Third Party Risk Management
      Back to home
      1. Knowledge Base
      2. Third Party Risk Management

      What is a threat score?

      High score = bad, low score = good

      The threat score is a unique element of the Orpheus risk rating. In addition to reviewing a company’s attack surface (their vulnerability score), Orpheus also considers the threat profile of that company.

      The threat to each company is not equal. Even companies with the same attack surface do not face the exact same threat. The threat is determined by who might be interested in a particular company and the tactics, techniques and procedures they typically use to attack a company.

      Threat actors may have a heightened interest in certain industries or companies. This may mean that they will work harder to breach that company or that they will be viewing certain companies and excluding others. This is why the vulnerability score alone is not sufficient.

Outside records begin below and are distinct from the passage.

Lemma rows_from_elem n log row :
  row ∈ rows_from n log → ∃ k r p, (r, p) ∈ log ∧ row = journal_row k (Some (WeightProjection_to_dict p)) r.
Proof.
  revert n. induction log as [|[r p] log IH]; intros n; simpl; [by inversion 1|].
  intros [->|Hin]%elem_of_cons; [by exists n, r, p; split; [left|]|].
  apply IH in Hin as (k & r' & p' & Hin & ->). exists k, r', p'. split; [by right|done].
Qed.

Lemma rows_from_next n log : foldl Z.max n (jr_sequence <$> rows_from (n + 1) log) = n + Z.of_nat (length log).
Proof.
  revert n. induction log as [|[r p] log IH]; intros n; simpl; [lia|].
  replace (n `max` (n + 1)) with (n + 1) by lia. rewrite IH. lia.
Qed.

Lemma next_sequence_log st log : js_rows st = rows_from 1 log → next_sequence st = 1 + Z.of_nat (length log).
Proof.
  intros Hr. unfold next_sequence. rewrite Hr. destruct log as [|[r p] log]; [done|]. simpl.
  change 2 with (1 + 1). rewrite rows_from_next. lia.
Qed.

Lemma log_ok_inv log e : log_ok (log ++ [e]) →
  log_ok log ∧ record_ok e.1 ∧ projection_ok e.2 ∧ wr_projection_digest e.1 = WeightProjection_digest e.2
  ∧ wr_prior_record_digest e.1 = digest <$> log_head log ∧ digest e.1 ∉ digest ∘ fst <$> log.
Proof.
  intros Hl. inversion Hl as [He|log' r p ? ? ? ? ? ? He]; [by destruct log|]. by apply app_inj_tail in He as [-> <-].
Qed.

Lemma log_ok_prefix log log' : log_ok (log ++ log') → log_ok log.
Proof.
  induction log' as [|e log' IH] using rev_ind; [by rewrite app_nil_r|].
  rewrite app_assoc. intros [? _]%log_ok_inv. auto.
Qed.

Lemma log_ok_elem log e : log_ok log → e ∈ log →
  record_ok e.1 ∧ projection_ok e.2 ∧ wr_projection_digest e.1 = WeightProjection_digest e.2.
Proof.
  intros Hl Hin. apply list_elem_of_split in Hin as (l1 & l2 & ->). rewrite cons_middle, app_assoc in Hl.
  apply log_ok_prefix, log_ok_inv in Hl. by destruct Hl as (_ & ? & ? & ? & _).
Qed.

Lemma log_ok_NoDup log : log_ok log → NoDup (digest ∘ fst <$> log).
Proof.
  induction 1 as [|log r p Hl IH Hr Hp Hpd Hprior Hf]; [constructor|]. rewrite fmap_app. apply NoDup_app. split_and!; [done| |apply NoDup_singleton].
  intros d Hd ->%list_elem_of_singleton. done.
Qed.

Lemma digest_hex r : is_hex64 (digest r) = true.
Proof. apply digest_of_is_hex64; [done|]. by destruct r as [? ? [] ? ? ? ? ? ?]. Qed.

(** The row of an entry is found under its digest. *)
Lemma find_record_log st log r p :
  log_ok log → js_rows st = rows_from 1 log → (r, p) ∈ log →
  ∃ k, find_record st (digest r) = Some (journal_row k (Some (WeightProjection_to_dict p)) r).
Proof.
  intros Hl Hrows Hin. destruct (find_record st (digest r)) as [row|] eqn:Hf.
  - apply find_record_elem in Hf as [Hrow Hd]. rewrite Hrows in Hrow. apply rows_from_elem in Hrow as (k & r' & p' & Hin' & ->).
    exists k. assert ((r', p') = (r, p)) as [= -> ->]; [|done].
    eapply (NoDup_fmap_inj_elem (digest ∘ fst)); [by apply log_ok_NoDup|done..].
  - exfalso. apply list_elem_of_split in Hin as (l1 & l2 & ->). rewrite rows_from_app in Hrows. simpl in Hrows.
    pose proof (List.find_none _ _ Hf (journal_row (1 + Z.of_nat (length l1)) (Some (WeightProjection_to_dict p)) r)) as Hn.
    apply bool_decide_eq_false in Hn; [by apply Hn|]. rewrite Hrows. apply List.in_app_iff. right. by left.
Qed.

(** ** Refinement *)

Lemma read_head_log st log :
  represents st log → _read_head st = Ok ((λ r, (wr_projection_digest r, digest r)) <$> log_head log).
Proof.
  intros (Ha & Hl & _ & Hh). unfold _read_head, _require_legacy_v1_allowed. rewrite Ha, Hh. cbn [raise_if bind].
  destruct (log_head log) as [r|] eqn:Hr; [|done]. cbn [fmap option_fmap option_map].
  assert (is_hex64 (wr_projection_digest r) = true) as Hpd.
  { unfold log_head in Hr. destruct (last log) as [[r' p]|] eqn:Hlast; [|done]. injection Hr as ->.
    apply last_Some_elem_of in Hlast. by destruct (log_ok_elem log (r, p) Hl Hlast) as ((? & _) & _). }
  unfold decode, reraise. cbn [bind]. unfold journal_head. rewrite exact_rows_dict by done.
  cbn -[require_sha256_hex WeightPublicationRecord_digest]. by rewrite (hex_pass _ Hpd), (hex_pass _ (digest_hex r)).
Qed.

Lemma decode_pass {A} extra msg (f : pyval → result A) v a : f v = Ok a → decode extra msg f (Some v) = Ok a.
Proof. intros Hf. unfold decode. by rewrite Hf. Qed.

(** The walk from the end of any prefix of the log reaches its first entry. *)
Lemma walk_log st log suffix r p fuel seen :
  log_ok (log ++ (r, p) :: suffix) → js_rows st = rows_from 1 (log ++ (r, p) :: suffix) →
  seen ⊆ (digest ∘ fst <$> suffix) → (length log < fuel)%nat → walk st fuel seen r = Ok tt.
Proof.
  revert r p suffix fuel seen. induction log as [|[r' p'] log IH] using rev_ind; intros r p suffix fuel seen Hl Hrows Hseen Hfuel.
  all: destruct fuel as [|fuel]; [simpl in Hfuel; lia|]; cbn [walk].
  all: assert (digest r ∉ seen) as Hnew; [intros Hd; apply Hseen in Hd; apply log_ok_NoDup in Hl; rewrite fmap_app in Hl;
    apply NoDup_app in Hl as (_ & _ & Hl); simpl in Hl; by apply NoDup_cons in Hl as [? _]|].
  all: rewrite bool_decide_eq_false_2 by done; cbn [raise_if bind].
  all: pose proof Hl as Hr; rewrite cons_middle, app_assoc in Hr; apply log_ok_prefix, log_ok_inv in Hr as (_ & _ & _ & _ & Hprior & _).
  - simpl in Hprior. by rewrite Hprior.
  - unfold log_head in Hprior. rewrite last_snoc in Hprior. simpl in Hprior. rewrite Hprior.
    assert ((r', p') ∈ (log ++ [(r', p')]) ++ (r, p) :: suffix) as Hin by (apply elem_of_app; left; apply elem_of_app; right; by left).
    destruct (find_record_log st _ r' p' Hl Hrows Hin) as [k ->].
    cbn [journal_row jr_record_json]. rewrite (decode_pass _ _ _ _ r').
    2: { apply record_dict_roundtrip. by apply (log_ok_elem _ (r', p')) in Hin as [? _]. }
    cbn [bind]. rewrite bool_decide_eq_true_2 by done. cbn [negb raise_if bind].
    rewrite <-app_assoc in Hl, Hrows. eapply IH; [done..| |].
    + intros d [->|Hd]%elem_of_cons; [by left|right; by apply Hseen].
    + rewrite length_app in Hfuel. simpl in Hfuel. lia.
Qed.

      The threat score has four different categories

      • Sector
      • Countries of operation
      • Technologies used
      • Attack surface

      Sector – the sector in which a company operates can determine who is interested in attacking a company and how they might go about it. As an example, we may determine that the health industry faces an increased threat as there are a number of groups looking to target this industry. This industry will have an elevated score.

      Country – operating in certain countries can determine if threat actors will be interested in breaching a company and may also indicate what type of threat actor will be interested. As an example, a company with operations in Ukraine would have seen a heightened threat in 2021 when Russia invaded.

      Technologies – There are some technologies that can be viewed externally. Some technologies have more vulnerabilities than others or may be easier to target and this will attract a higher threat score.

      Orpheus has a highly accredited team of threat intelligence analysts that constantly produce new cyber threat intelligence. These intelligence reports have been produced and scored since the company’s inception. Each report is scored, and put through three rounds of edits to ensure consistency.